Support per-step heat collection and enhance FlashLB for multi-stage load balancing (#6477)

# Feature: FlashLB algorithm

## Purpose

This Pull Request enhances the EPLB (Expert Parallelism Load Balancing)
system by introducing a novel load balancing algorithm: FlashLB.
1. The default algorithm adopts two separate sub-procedures to optimize
expert replication and placement independently:

a. **Expert Replica Allotment Sub-procedure** : Determines the number of
replicas for all experts.
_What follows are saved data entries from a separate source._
(** ** What every client preserves *)

(** No call changes [capacity_], [index_mask_] or the length of the array. *)
Lemma step_frame o s e s' :
  step o s = Done (e, s') ->
  capacity_ s' = capacity_ s /\ index_mask_ s' = index_mask_ s /\
  allocated_length s' = allocated_length s.
Proof.
  destruct s as [cap mask buf hd tc tl hc].
  destruct o as [v | | |]; unfold step.
  - unfold try_push, push_commit, allocated_length; simpl.
    repeat match goal with
           | |- context [if ?b then _ else _] => destruct b
           end; simpl; intros Heq; try discriminate;
      injection Heq as <- <-; simpl; rewrite ?length_insert; auto.
  - unfold front, slot, allocated_length; simpl.
    repeat match goal with
           | |- context [if ?b then _ else _] => destruct b
           end; simpl;
      try (destruct (read buf hd)); intros Heq; try discriminate;
      injection Heq as <- <-; simpl; auto.
  - intros Heq. injection Heq as <- <-. simpl. auto.
  - unfold try_pop, pop_commit, slot, allocated_length; simpl.
    repeat match goal with
           | |- context [if ?b then _ else _] => destruct b
           end; simpl;
      try (destruct (read buf hd)); intros Heq; try discriminate;
      injection Heq as <- <-; simpl; rewrite ?length_insert; auto.
Qed.

Lemma run_frame ops :
  forall s tr s',
    run ops s = Done (tr, s') ->
    capacity_ s' = capacity_ s /\ index_mask_ s' = index_mask_ s /\
    allocated_length s' = allocated_length s.
Proof.
  induction ops as [| o ops IH]; intros s tr s' Hrun.
  - simpl in Hrun. injection Hrun as <- <-. auto.
  - apply run_cons_Done in Hrun as (e & s1 & tr1 & Hstep & Hrun & ->).
    apply step_frame in Hstep as (E1 & E2 & E3).
    apply IH in Hrun as (F1 & F2 & F3).
    repeat split; congruence.
Qed.

Lemma masked_range k x :
  1 <= k <= 63 -> 0 <= Z.land x (2 ^ k - 1) < 2 ^ k.
Proof.
  intros Hk. pose proof (pow2_bounds k Hk).
  rewrite mask_land by lia. apply Z.mod_pos_bound. lia.
Qed.

(** With an array of [capacity_] slots no call leaves the array, whether
    [pop()] is called under its precondition or not. *)
Lemma step_wf o s :
  Wf s -> exists e s', step o s = Done (e, s') /\ Wf s'.
Proof.
  intros ((k & Hk & Hcap & Hmask) & Hsound & Hh & Ht).
  destruct s as [cap mask buf hd tc tl hc].
  unfold sound, allocated_length in *; simpl in *. subst cap mask.
  pose proof (masked_range k (wrap (tl + 1)) Hk) as Hnt.
  pose proof (masked_range k (wrap (hd + 1)) Hk) as Hnh.
  assert (Hshape : forall b h t c1 c2,
             Z.of_nat (length b) = 2 ^ k -> 0 <= h < 2 ^ k -> 0 <= t < 2 ^ k ->
             Wf (mkState (2 ^ k) (2 ^ k - 1) b h c1 t c2)).
  { intros b h t c1 c2 Hb Hh' Ht'. split; [exists k; simpl; auto |].
    unfold sound, allocated_length; simpl. auto. }
  destruct (read_in_bounds buf hd) as [x Hx]; [lia |].
  destruct o as [v | | |]; unfold step.
  - unfold try_push, push_commit, allocated_length; simpl.
    destruct (Z.leb_spec 0 tl); [| lia].
    destruct (Z.ltb_spec tl (Z.of_nat (length buf))); [| lia]. simpl.
    repeat match goal with
           | |- context [if ?b then _ else _] => destruct b
           end; eexists _, _; (split; [reflexivity |]);
      apply Hshape; simpl; rewrite ?length_insert; auto.
  - unfold front, slot; simpl.
    repeat match goal with
           | |- context [if ?b then _ else _] => destruct b
           end; simpl; rewrite ?Hx; eexists _, _; (split; [reflexivity |]);
      apply Hshape; auto.
  - eexists _, _. split; [reflexivity |]. apply Hshape; auto.
  - unfold try_pop, pop_commit, slot; simpl.
    repeat match goal with
           | |- context [if ?b then _ else _] => destruct b
           end; simpl; rewrite ?Hx; eexists _, _; (split; [reflexivity |]);
      apply Hshape; simpl; rewrite ?length_insert; auto.
Qed.

Lemma run_wf ops :
  forall s, Wf s -> exists tr s', run ops s = Done (tr, s') /\ Wf s'.
Proof.
  induction ops as [| o ops IH]; intros s W.
  - exists [], s. auto.
  - destruct (step_wf o s W) as (e & s1 & Hstep & W1).
    destruct (IH s1 W1) as (tr & s2 & Hrun & W2).
    exists (e :: tr), s2. simpl. rewrite Hstep, Hrun. auto.
Qed.

(** ** Construction: capacity and allocation *)

(** For requested capacities from [2] to [2^63] the constructor allocates
    exactly [buffer_size()] slots, a power of two that is at least [2]. *)
Lemma construct_allocation c :
  2 <= c <= 2 ^ 63 ->
  allocated_length (construct c) = buffer_size (construct c) /\
  buffer_size (construct c) = next_power_of_two_spec c /\
  2 <= buffer_size (construct c).
Proof.
  intros Hc. destruct (construct_wf c Hc) as (_ & Hsound & _).
  split; [exact Hsound |].
  destruct (construct_cases c) as [[? _] | [(_ & Hk & E) | [? _]]]; try lia.
  pose proof (pow2_bounds _ Hk) as Hp.
  unfold buffer_size, next_power_of_two_spec. rewrite E. simpl. lia.
Qed.

(** C1, as amended.  For every requested capacity [c], [capacity()] is at
    least [1]; for [c <= 2^63] it equals
    [max(next_power_of_two(max(c,1)), 2) - 1], the constructor raising a
    buffer of one slot to two; and requesting [5] gives [7]. *)
Theorem capacity_rounding c :
  0 <= c < 2 ^ 64 ->
  1 <= capacity (construct c) /\
  (c <= 2 ^ 63 ->
   capacity (construct c) = Z.max (next_power_of_two_spec (Z.max c 1)) 2 - 1) /\
  capacity (construct 5) = 7.
Proof.
  intros Hc. split; [| split; [| reflexivity]].
  - destruct (construct_cases c Hc) as [[_ ->] | [(_ & Hk & ->) | [_ ->]]].
    + now vm_compute.
    + pose proof (pow2_bounds _ Hk) as Hp.
      unfold capacity. simpl. rewrite wrap_small; lia.
    + now vm_compute.
  - intros Hle.
    destruct (construct_cases c Hc) as [[H1 ->] | [(H2 & Hk & ->) | [? _]]];
      [| | lia].
    + rewrite (Z.max_r c 1) by lia. reflexivity.
    + pose proof (pow2_bounds _ Hk) as Hp.
      rewrite (Z.max_l c 1) by lia. unfold next_power_of_two_spec, capacity.
      simpl. rewrite wrap_small by lia. lia.
Qed.

(** C2.  Requested capacities [0] and [1] get an array of one slot, and a
    requested capacity above [2^63] an array of no slot, while
    [buffer_size()] answers [2]. *)
Theorem construct_small_allocation :
  allocated_length (construct 0) = 1 /\ buffer_size (construct 0) = 2 /\
  allocated_length (construct 1) = 1 /\ buffer_size (construct 1) = 2 /\
  allocated_length (construct (2 ^ 63 + 1)) = 0 /\
  buffer_size (construct (2 ^ 63 + 1)) = 2.
Proof. repeat split; vm_compute; reflexivity. Qed.

(** C3.  On a buffer constructed with requested capacity [1] the second
    push of [try_push(a); front(); pop(); try_push(b)] writes [buffer_[1]]
    in an array of one slot; the three calls before it succeed and the
    [pop()] follows a [front()] that returned the element. *)
Theorem small_buffer_out_of_bounds (a b : T) :
  allocated_length (construct 1) = 1 /\
  (exists s,
     run [Push a; Front; Pop] (construct 1)
     = Done ([ObsPush a true; ObsFront (Some a); ObsPop true], s) /\
     try_push b s = OutOfBounds 1) /\
  run [Push a; Front; Pop; Push b] (construct 1) = OutOfBounds 1.
Proof.
  split; [reflexivity |]. split; [| reflexivity].
  eexists. split; reflexivity.
Qed.

(** ** Occupancy *)

Lemma rep_length_capacity pk s q :
  Rep pk s q -> Z.of_nat (length q) <= capacity s.
Proof.
  intros (k & H & Hc & Tc & R & _).
  rewrite (rep_at_capacity _ _ _ _ _ _ R).
  pose proof (rep_at_length _ _ _ _ _ _ R). lia.
Qed.

(** [size()] is the number of elements of the represented queue. *)
Lemma size_rep pk s q : Rep pk s q -> size s = Z.of_nat (length q).
Proof.
  intros (k & H & Hc & Tc & R & _).
  pose proof R as [Hk Hcap Hmask HHc HTc Hroom Hh Ht Hhc Htc Hsl].
  pose proof (pow2_bounds k Hk) as Hp.
  unfold size, wrap, size_bits. rewrite Hmask, mask_land by lia.
  rewrite Z.mod_mod_divide.
  - rewrite Hh, Ht, <- Zminus_mod.
    replace (H + Z.of_nat (length q) - H) with (Z.of_nat (length q)) by lia.
    apply Z.mod_small. lia.
  - exists (2 ^ (64 - k)). rewrite <- Z.pow_add_r by lia. f_equal. lia.
Qed.

(** [full()] holds exactly when the queue has [capacity()] elements, and
    [empty()] exactly when it has none. *)
Lemma full_rep pk s q :
  Rep pk s q -> full s = true -> Z.of_nat (length q) = capacity s.
Proof.
  intros (k & H & Hc & Tc & R & _) Hfull.
  pose proof R as [Hk Hcap Hmask HHc HTc Hroom Hh Ht Hhc Htc Hsl].
  pose proof (pow2_bounds k Hk) as Hp.
  rewrite (rep_at_capacity _ _ _ _ _ _ R).
  unfold full in Hfull. rewrite Ht, Hmask, next_index, Hh in Hfull by lia.
  apply Z.eqb_eq in Hfull.
  destruct (Z.eq_dec (Z.of_nat (length q) + 1) (2 ^ k)) as [| Hne]; [lia |].
  exfalso. revert Hfull. apply mod_neq_close; lia.
Qed.

Lemma empty_rep pk s q : Rep pk s q -> empty s = true -> q = [].
Proof.
  intros (k & H & Hc & Tc & R & _) Hempty.
  pose proof R as [Hk Hcap Hmask HHc HTc Hroom Hh Ht Hhc Htc Hsl].
  pose proof (pow2_bounds k Hk) as Hp.
  unfold empty in Hempty. apply Z.eqb_eq in Hempty. rewrite Hh, Ht in Hempty.
  destruct q as [| x q]; [reflexivity |].
  exfalso. symmetry in Hempty. revert Hempty.
  apply mod_neq_close; simpl length in *; lia.
Qed.

(** While nothing has been removed the tail index counts the elements. *)
Lemma rep_tail_head0 pk s q :
  Rep pk s q -> head_ s = 0 -> tail_ s = Z.of_nat (length q).
Proof.
  intros (k & H & Hc & Tc & R & _) Hh0.
  pose proof R as [Hk Hcap Hmask HHc HTc Hroom Hh Ht Hhc Htc Hsl].
  pose proof (pow2_bounds k Hk) as Hp.
  rewrite Ht, <- Zplus_mod_idemp_l, <- Hh, Hh0. simpl.
  apply Z.mod_small. lia.
Qed.

(** Reachable states represent the queue of the specification. *)
Lemma run_rep c ops tr s :
  0 <= c < 2 ^ 64 ->
  run ops (construct c) = Done (tr, s) -> disciplined false tr = true ->
  tr = fst (queue_run (capacity (construct c)) ops []) /\
  exists pk, Rep pk s (snd (queue_run (capacity (construct c)) ops [])).
Proof.
  intros Hc Hrun Hd.
  destruct (run_refines ops false (construct c) [] tr s
              (construct_rep c Hc) Hrun Hd) as (Htr & Hrep & _).
  auto.
Qed.

(** ** Filling and draining *)

Lemma fill_rep vs :
  forall pk s q,
    Rep pk s q -> head_ s = 0 ->
    Z.of_nat (length q) + Z.of_nat (length vs) <= capacity s ->
    capacity s <= allocated_length s ->
    exists s',
      run (map Push vs) s = Done (map (fun v => ObsPush v true) vs, s') /\
      Rep pk s' (q ++ vs) /\ capacity_ s' = capacity_ s.
Proof.
  induction vs as [| v vs IH]; intros pk s q R Hh0 Hlen Hal.
  - exists s. rewrite app_nil_r. auto.
  - simpl length in Hlen.
    pose proof (try_push_rep pk s q v R) as Hp.
    destruct (Z.ltb_spec (Z.of_nat (length q)) (capacity s)); [| lia].
    destruct Hp as [Hin _].
    destruct Hin as (s1 & Hrun & R1 & Hh1 & Hcap & Hal1).
    { rewrite (rep_tail_head0 pk s q R Hh0). lia. }
    destruct (IH pk s1 (q ++ [v]) R1) as (s2 & Hrun2 & R2 & Hcap2).
    + congruence.
    + rewrite (capacity_frame _ _ Hcap), length_app. simpl length. lia.
    + rewrite (capacity_frame _ _ Hcap). lia.
    + exists s2. simpl. rewrite Hrun, Hrun2.
      rewrite <- app_assoc in R2. simpl in R2.
      split; [reflexivity |]. split; [exact R2 | congruence].
Qed.

Lemma drain_rep how :
  forall vs pk s,
    Rep pk s vs -> length how = length vs ->
    exists s', run (drain how) s = Done (drain_obs how vs, s') /\
               Rep false s' [].
Proof.
  induction how as [| b how IH]; intros vs pk s R Hlen.
  - destruct vs; [| discriminate]. exists s. split; [reflexivity |].
    now apply Rep_weaken with pk.
  - destruct vs as [| v vs]; [discriminate |].
    injection Hlen as Hlen. destruct b.
    + destruct (try_pop_rep pk s (v :: vs) R) as (s1 & Hrun & R1 & _).
      destruct (IH vs false s1 R1 Hlen) as (s2 & Hrun2 & R2).
      exists s2. split; [| exact R2].
      change (drain (true :: how)) with (TryPop :: drain how).
      simpl. now rewrite Hrun, Hrun2.
    + destruct (front_rep pk s (v :: vs) R) as (s1 & Hf & Hx & R1 & _).
      destruct (pop_rep s1 (v :: vs) R1) as (x & q' & Hq & R2 & He & _).
      injection Hq as <- <-.
      destruct (IH vs false (pop s1) R2 Hlen) as (s2 & Hrun2 & R3).
      exists s2. split; [| exact R3].
      change (drain (false :: how)) with (Front :: Pop :: drain how).
      simpl. now rewrite Hf, Hx, He, Hrun2.
Qed.

(** A [pop()] made without a preceding [front()] leaves the consumer's
    cached tail behind [head_]: the next [try_pop()] then hands out a slot
    that was never pushed, although the [pop()] found the buffer
    non-empty.  This is why [disciplined], not [pops_nonempty], is the
    precondition under which the queue behaves. *)
Lemma pop_without_front (a : T) :
  exists s,
    run [Push a; Pop; TryPop] (construct 5)
    = Done ([ObsPush a true; ObsPop true; ObsTryPop (Some default_T)], s) /\
    pops_nonempty [ObsPush a true; ObsPop true; ObsTryPop (Some default_T)] = true /\
    disciplined false [ObsPush a true; ObsPop true; ObsTryPop (Some default_T)] = false /\
    size s = 7.
Proof. eexists. repeat split; vm_compute; reflexivity. Qed.

(** ** Behaviour of the queue *)

(** C4.  First in, first out.  On a buffer constructed with a requested
    capacity from [2] to [2^63] every sequence of calls runs to the end; and
    whenever a sequence of calls that respects the precondition of [pop()]
    has run to the end, every value the consumer obtained from [front()] or
    [try_pop()] after [n] removals is the [n]-th successfully pushed value
    (counting from [0]), and every call returned what the queue of the
    specification returns. *)
Theorem fifo_order c ops :
  0 <= c < 2 ^ 64 ->
  (2 <= c <= 2 ^ 63 -> exists tr s, run ops (construct c) = Done (tr, s)) /\
  (forall tr s,
     run ops (construct c) = Done (tr, s) -> disciplined false tr = true ->
     Forall (fun nv : nat * T => pushed tr !! fst nv = Some (snd nv))
            (views 0 tr) /\
     tr = fst (queue_run (capacity (construct c)) ops [])).
Proof.
  intros Hc. split.
  - intros Hgood.
    destruct (run_wf ops (construct c) (construct_wf c Hgood)) as (tr & s & Hrun & _).
    eauto.
  - intros tr s Hrun Hd.
    destruct (run_rep c ops tr s Hc Hrun Hd) as [Htr _].
    split; [| exact Htr].
    rewrite Htr in Hd |- *.
    apply (queue_run_fifo (capacity (construct c)) ops [] false []);
      [exact Hd | discriminate].
Qed.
At each step, it greedily adds one more
replica to the expert with the highest per-replica load, aiming to
minimize load skew at the expert replica granularity (Min Max Replica,
MMR).

b. **Expert Replica Placement Sub-procedure** : Distributes all replicas
across devices. First, it sorts the generated replicas in descending
order of hotness, then iteratively places the currently hottest replica
onto the device with the lowest cumulative load and available slots.
However, this simplistic combination of two separate procedures lacks
synergy and often leads to sub-optimal load balancing. For example, in
the simple scenario illustrated below: Given 8 logical experts with
hotness values [600, 560, 120, 120, 20, 10, 10, 10], and 2 replicas
allocated per device across 8 devices, the default EPLB algorithm
results in a maximum per-device hotness of 232 (peak-average load ratio
1.28), while our proposed FlashLB algorithm reduces this value to 205
(peak-average load ratio 1.13).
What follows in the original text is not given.